= Le duc de Guise =

Le duc de Guise (full title Le duc de Guise, ou Les ėtats de Blois (The Duke of Guise, or The Council of Blois)) is an opéra comique in three acts by George Onslow, to a libretto by François-Antoine-Eugène de Planard and Jules-Henri Vernoy de Saint-Georges, based on a play from 1809 of the same name by François Just Marie Raynouard. The opera received its premiere on 8 September 1837 at the Opéra-Comique in Paris.

The opera, which centres on the assassination of the Duc de Guise in 1588, was the third and last of Onslow's operas to be produced.
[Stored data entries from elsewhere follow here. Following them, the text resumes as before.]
(* ===== verification/Strategies.v ===== *)
(** * Strategy adapters ([vault_extensions_765_768.rs])

    Idle funds lent to external adapter contracts: allocation under an idle
    buffer, liquidity pulled back on withdrawals, harvest with a performance
    fee, loss accounting and emergency unwind.  Adapters are the external
    contracts of [World]; what they answer and do is arbitrary. *)

From S2P Require Import Prelude Errors Storage Host Concrete Accessors Admin RewardMath Pause Limits.

Definition MAX_PERFORMANCE_FEE_BPS : Z := 5000.
Definition MAX_IDLE_BUFFER_BPS : Z := 10000.
Definition KEEPER_TIP_SHARE_BPS : Z := 500.

Section Strategies.
Context {W : World} (env : Env).
Implicit Types s : State.

Definition get_strategy_records s : list StrategyRecord := default [] (rd Strategies s).
Definition set_strategy_records {E} (records : list StrategyRecord) : M E unit := put Strategies records.
Definition get_min_idle_ratio s : Z := default 0 (rd IdleRatio s).
Definition get_perf_fee_bps s : Z := default 0 (rd PerfFee s).
Definition get_reserve s : Z := default 0 (rd InsuranceReserve s).
Definition set_reserve {E} (amount : Z) : M E unit := put InsuranceReserve amount.

Definition get_total_allocated_to_strategies s : Z :=
  fold_left (fun total rec =>
    if negb (sr_disabled rec) && (0 <? sr_allocated rec) then sat_add total (sr_allocated rec) else total)
    (get_strategy_records s) 0.

Definition with_allocated (r : StrategyRecord) (a : Z) : StrategyRecord :=
  mkStrategyRecord (sr_adapter r) a (sr_high_water_mark r) (sr_disabled r).

(** A contained call returning an [i128]; [None] when it fails or returns
    something else. *)
Definition try_i128 {E} (c : Address) (fn : string) (args : list val) : M E (option Z) :=
  let! r := try_call c fn args in
  ret (match r with Some (VInt z) => Some z | _ => None end).

(** One round of the loop of [pull_from_strategies]. *)
Definition pull_one {E} (amount_needed total_pulled : Z) (rec : StrategyRecord)
    : M E (Z * StrategyRecord * bool) :=
  if sr_disabled rec || (sr_allocated rec <=? 0) then ret (total_pulled, rec, false)
  else
    let! left := plain (checked_sub amount_needed total_pulled) in
    let to_pull := Z.min left (sr_allocated rec) in
    let! pull_res := try_i128 (sr_adapter rec) "withdraw" [VAddr (self env); VInt to_pull] in
    let pulled_amount := match pull_res with Some amt => Z.max amt 0 | None => 0 end in
    if 0 <? pulled_amount then
      publish [VSym "str_pull"; VAddr (sr_adapter rec)] [VInt pulled_amount; VInt (sequence env)] ;;;
      ret (sat_add total_pulled pulled_amount,
           with_allocated rec (sat_sub (sr_allocated rec) pulled_amount), true)
    else ret (total_pulled, rec, false).

Fixpoint pull_loop {E} (amount_needed total_pulled : Z) (records : list StrategyRecord)
    : M E (Z * list StrategyRecord * bool) :=
  match records with
  | [] => ret (total_pulled, [], false)
  | rec :: rest =>
      if amount_needed <=? total_pulled then ret (total_pulled, rec :: rest, false)
      else
        let! r := pull_one amount_needed total_pulled rec in
        let! rs := pull_loop amount_needed r.1.1 rest in
        ret (rs.1.1, r.1.2 :: rs.1.2, r.2 || rs.2)
  end.

Definition pull_from_strategies (amount_needed : Z) : M StrategyError.t Z :=
  if amount_needed <=? 0 then ret 0
  else
    let& records := get_strategy_records in
    let! r := pull_loop amount_needed 0 records in
    (if r.2 then set_strategy_records r.1.2 else ret tt) ;;;
    ret r.1.1.

Definition set_min_idle_ratio_bps (admin : Address) (bps : Z) : M StrategyError.t unit :=
  require_auth env admin ;;;
  try_ (require_admin_as env admin) ;;;
  fail_if (MAX_IDLE_BUFFER_BPS <? bps) StrategyError.InvalidRatio ;;;
  put IdleRatio bps ;;;
  publish [VSym "idle_upd"; VAddr admin] [VInt bps; VInt (sequence env)].

Fixpoint find_adapter (adapter : Address) (records : list StrategyRecord) : option nat :=
  match records with
  | [] => None
  | r :: records => if decide (sr_adapter r = adapter) then Some O else S <$> find_adapter adapter records
  end.

Definition allocate_to_strategy (admin adapter : Address) (amount : Z) : M StrategyError.t unit :=
  require_auth env admin ;;;
  try_ (require_admin_as env admin) ;;;
  fail_if (amount <=? 0) StrategyError.ZeroAmount ;;;
  let! token_addr := try_ token_address in
  let contract_addr := self env in
  let& idle_balance := balance_of token_addr contract_addr in
  fail_if (idle_balance <? amount) StrategyError.IdleBufferBreached ;;;
  let& deployed_to_strategies := get_total_allocated_to_strategies in
  let! tvl := ok_or (checked_add idle_balance deployed_to_strategies) StrategyError.ArithmeticError in
  let& min_idle_bps := get_min_idle_ratio in
  (if 0 <? min_idle_bps then
     let! v := ok_or (checked_mul tvl min_idle_bps) StrategyError.ArithmeticError in
     let! required_idle := ok_or (checked_div v BPS) StrategyError.ArithmeticError in
     let! remaining_idle := plain (checked_sub idle_balance amount) in
     fail_if (remaining_idle <? required_idle) StrategyError.IdleBufferBreached
   else ret tt) ;;;
  let& records := get_strategy_records in
  (match find_adapter adapter records with
   | Some idx =>
       let! rec := unwrap (records !! idx) in
       fail_if (sr_disabled rec) StrategyError.StrategyDisabled ;;;
       let! allocated := ok_or (checked_add (sr_allocated rec) amount) StrategyError.ArithmeticError in
       let! hwm := ok_or (checked_add (sr_high_water_mark rec) amount) StrategyError.ArithmeticError in
       set_strategy_records
         (<[idx := mkStrategyRecord (sr_adapter rec) allocated hwm (sr_disabled rec)]> records)
   | None => set_strategy_records (records ++ [mkStrategyRecord adapter amount amount false])
   end) ;;;
  transfer token_addr contract_addr adapter amount ;;;
  try_call adapter "deposit" [VAddr contract_addr; VInt amount] ;;;
  publish [VSym "str_alloc"; VAddr adapter] [VInt amount; VInt (sequence env)].

Definition get_strategy_allocation (adapter : Address) s : Z :=
  match find_adapter adapter (get_strategy_records s) with
  | Some i => default 0 (sr_allocated <$> get_strategy_records s !! i)
  | None => 0
  end.

Definition get_strategies s : list Address := sr_adapter <$> get_strategy_records s.

Definition set_performance_fee_bps (admin : Address) (bps : Z) : M StrategyError.t unit :=
  require_auth env admin ;;;
  try_ (require_admin_as env admin) ;;;
  fail_if (MAX_PERFORMANCE_FEE_BPS <? bps) StrategyError.InvalidFee ;;;
  put PerfFee bps.

(** ** Treasury split ([vault_extensions_498_501.rs]) *)

Fixpoint split_transfers {E} (token_addr : Address) (fee : Z) (recipients : list Address)
    (bps_shares : list Z) : M E unit :=
  match recipients with
  | [] => ret tt
  | recipient :: recipients =>
      let! bps := unwrap (head bps_shares) in
      let! x := plain (checked_mul fee bps) in
      let amount := Z.quot x BPS in
      (if 0 <? amount then transfer token_addr (self env) recipient amount else ret tt) ;;;
      split_transfers token_addr fee recipients (tail bps_shares)
  end.

Definition apply_treasury_split (fee : Z) : M VaultError.t unit :=
  let& split_opt := rd TreasurySplitKey in
  let! token_addr := token_address in
  match split_opt with
  | Some split => split_transfers token_addr fee (ts_recipients split) (ts_bps_shares split)
  | None => ret tt
  end.

(** ** Harvest *)

Definition harvest_one (caller token_addr : Address) (fee_bps : Z) (rec : StrategyRecord)
    : M StrategyError.t (Z * StrategyRecord * bool) :=
  if sr_disabled rec then ret (0, rec, false)
  else
    let! asset_query := try_i128 (sr_adapter rec) "assets" [] in
    let current_value := match asset_query with Some v => v | None => sr_allocated rec end in
    if sr_high_water_mark rec <? current_value then
      let! gain := plain (checked_sub current_value (sr_high_water_mark rec)) in
      let! fee := (if 0 <? fee_bps then
                     let! x := plain (checked_mul gain fee_bps) in ret (Z.quot x BPS)
                   else ret 0) in
      (if 0 <? fee then
         let! x := plain (checked_mul fee KEEPER_TIP_SHARE_BPS) in
         let keeper_tip := Z.quot x BPS in
         let! treasury_portion := plain (checked_sub fee keeper_tip) in
         let& idle := balance_of token_addr (self env) in
         (if (0 <? keeper_tip) && (keeper_tip <=? idle) then
            transfer token_addr (self env) caller keeper_tip
          else ret tt) ;;;
         (if 0 <? treasury_portion then ignore (apply_treasury_split treasury_portion) else ret tt)
       else ret tt) ;;;
      publish [VSym "harvested"; VAddr (sr_adapter rec)] [VInt gain; VInt fee; VInt (sequence env)] ;;;
      ret (gain, mkStrategyRecord (sr_adapter rec) current_value current_value (sr_disabled rec), true)
    else ret (0, rec, false).

Fixpoint harvest_loop (caller token_addr : Address) (fee_bps total_harvested : Z)
    (records : list StrategyRecord) : M StrategyError.t (Z * list StrategyRecord * bool) :=
  match records with
  | [] => ret (total_harvested, [], false)
  | rec :: rest =>
      let! r := harvest_one caller token_addr fee_bps rec in
      let! rs := harvest_loop caller token_addr fee_bps (sat_add total_harvested r.1.1) rest in
      ret (rs.1.1, r.1.2 :: rs.1.2, r.2 || rs.2)
  end.

Definition harvest (caller : Address) : M StrategyError.t Z :=
  require_auth env caller ;;;
  let& records := get_strategy_records in
  let& fee_bps := get_perf_fee_bps in
  let! token_addr := try_ token_address in
  let! r := harvest_loop caller token_addr fee_bps 0 records in
  (if r.2 then set_strategy_records r.1.2 else ret tt) ;;;
  ret r.1.1.

(** ** Losses *)

(** The two absorption layers: insurance reserve, then share price. *)
Definition absorb_loss {E} (total_loss : Z) : M E (Z * Z) :=
  let& available_reserve := get_reserve in
  let reserve_absorbed := Z.min total_loss available_reserve in
  (if 0 <? reserve_absorbed then
     let! rest := plain (checked_sub available_reserve reserve_absorbed) in
     set_reserve rest
   else ret tt) ;;;
  let! share_price_absorbed := plain (checked_sub total_loss reserve_absorbed) in
  (if 0 <? share_price_absorbed then
     let& total_deposited := get_total_deposited in
     let! x := plain (checked_sub total_deposited share_price_absorbed) in
     set_total_deposited (Z.max x 0)
   else ret tt) ;;;
  ret (reserve_absorbed, share_price_absorbed).

Definition report_strategy_loss (caller adapter : Address) : M StrategyError.t Z :=
  require_auth env caller ;;;
  let& records := get_strategy_records in
  let! idx := ok_or (find_adapter adapter records) StrategyError.StrategyNotFound in
  let! rec := unwrap (records !! idx) in
  let! asset_query := try_i128 (sr_adapter rec) "assets" [] in
  let current_value := match asset_query with Some v => Z.max v 0 | None => 0 end in
  fail_if (sr_allocated rec <=? current_value) StrategyError.NoLoss ;;;
  let! total_loss := plain (checked_sub (sr_allocated rec) current_value) in
  let! absorbed := absorb_loss total_loss in
  set_strategy_records
    (<[idx := mkStrategyRecord (sr_adapter rec) current_value current_value (sr_disabled rec)]> records) ;;;
  publish [VSym "strategy_loss_recorded"; VAddr adapter]
    [VInt total_loss; VInt absorbed.1; VInt absorbed.2; VInt (sequence env)] ;;;
  ret total_loss.

Definition emergency_unwind (caller adapter : Address) : M StrategyError.t Z :=
  require_auth env caller ;;;
  let! r := catch (require_admin_as env caller) in
  let is_admin := match r with inl _ => true | inr _ => false end in
  let& guardian := is_guardian caller in
  fail_if (negb is_admin && negb guardian) StrategyError.Unauthorized ;;;
  let& records := get_strategy_records in
  let! idx := ok_or (find_adapter adapter records) StrategyError.StrategyNotFound in
  let! rec := unwrap (records !! idx) in
  let allocated := sr_allocated rec in
  let! withdraw_res := try_i128 adapter "withdraw" [VAddr (self env); VInt allocated] in
  let recovered := match withdraw_res with Some amt => Z.max amt 0 | None => 0 end in
  let! diff := plain (checked_sub allocated recovered) in
  let loss := Z.max diff 0 in
  (if 0 <? loss then absorb_loss loss ;;; ret tt else ret tt) ;;;
  set_strategy_records (<[idx := mkStrategyRecord (sr_adapter rec) 0 0 true]> records) ;;;
  publish [VSym "strategy_unwound"; VAddr adapter] [VInt recovered; VInt loss; VInt (sequence env)] ;;;
  ret recovered.

Definition is_strategy_disabled (adapter : Address) s : bool :=
  match find_adapter adapter (get_strategy_records s) with
  | Some i => default false (sr_disabled <$> get_strategy_records s !! i)
  | None => false
  end.

End Strategies.

#[export] Hint Unfold set_strategy_records set_reserve : mrun.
The text and music were well received by the audience, but Gérard de Nerval complained in a review that they had not offered Jenny Colon the opportunity to display her talents.

Onslow made an arrangement of extracts of the opera for string quartet (his Op. 60).

==Roles==

| Role | Voice type | Premiere cast, 8 September 1837 |
| Henri III | tenor | Théodore-François Moreau-Santi |
| Henri, duc de Guise | tenor | Jean-Baptiste Chollet |
| Larchant, an officer of the King | bass | François-Louis Henry |
| Loignac, a Gascon | tenor | Paul-Jean Fargueil |
| Péricart, porter of the castle of Blois | tenor | Joseph-Antoine-Charles Couderc |
| Saint-Pol, one of Guise's officers |  | Victor |
| Cathérine de Médicis |  | Mme. Boulanger |
| La marquise de Sauve. mistress of the duc de Guise |  | Mme. Prévost |
| Paulette, a milkmaid | soprano | Jenny Colon [fr] |
Courtiers, bourgeois, soldiers, members of the council.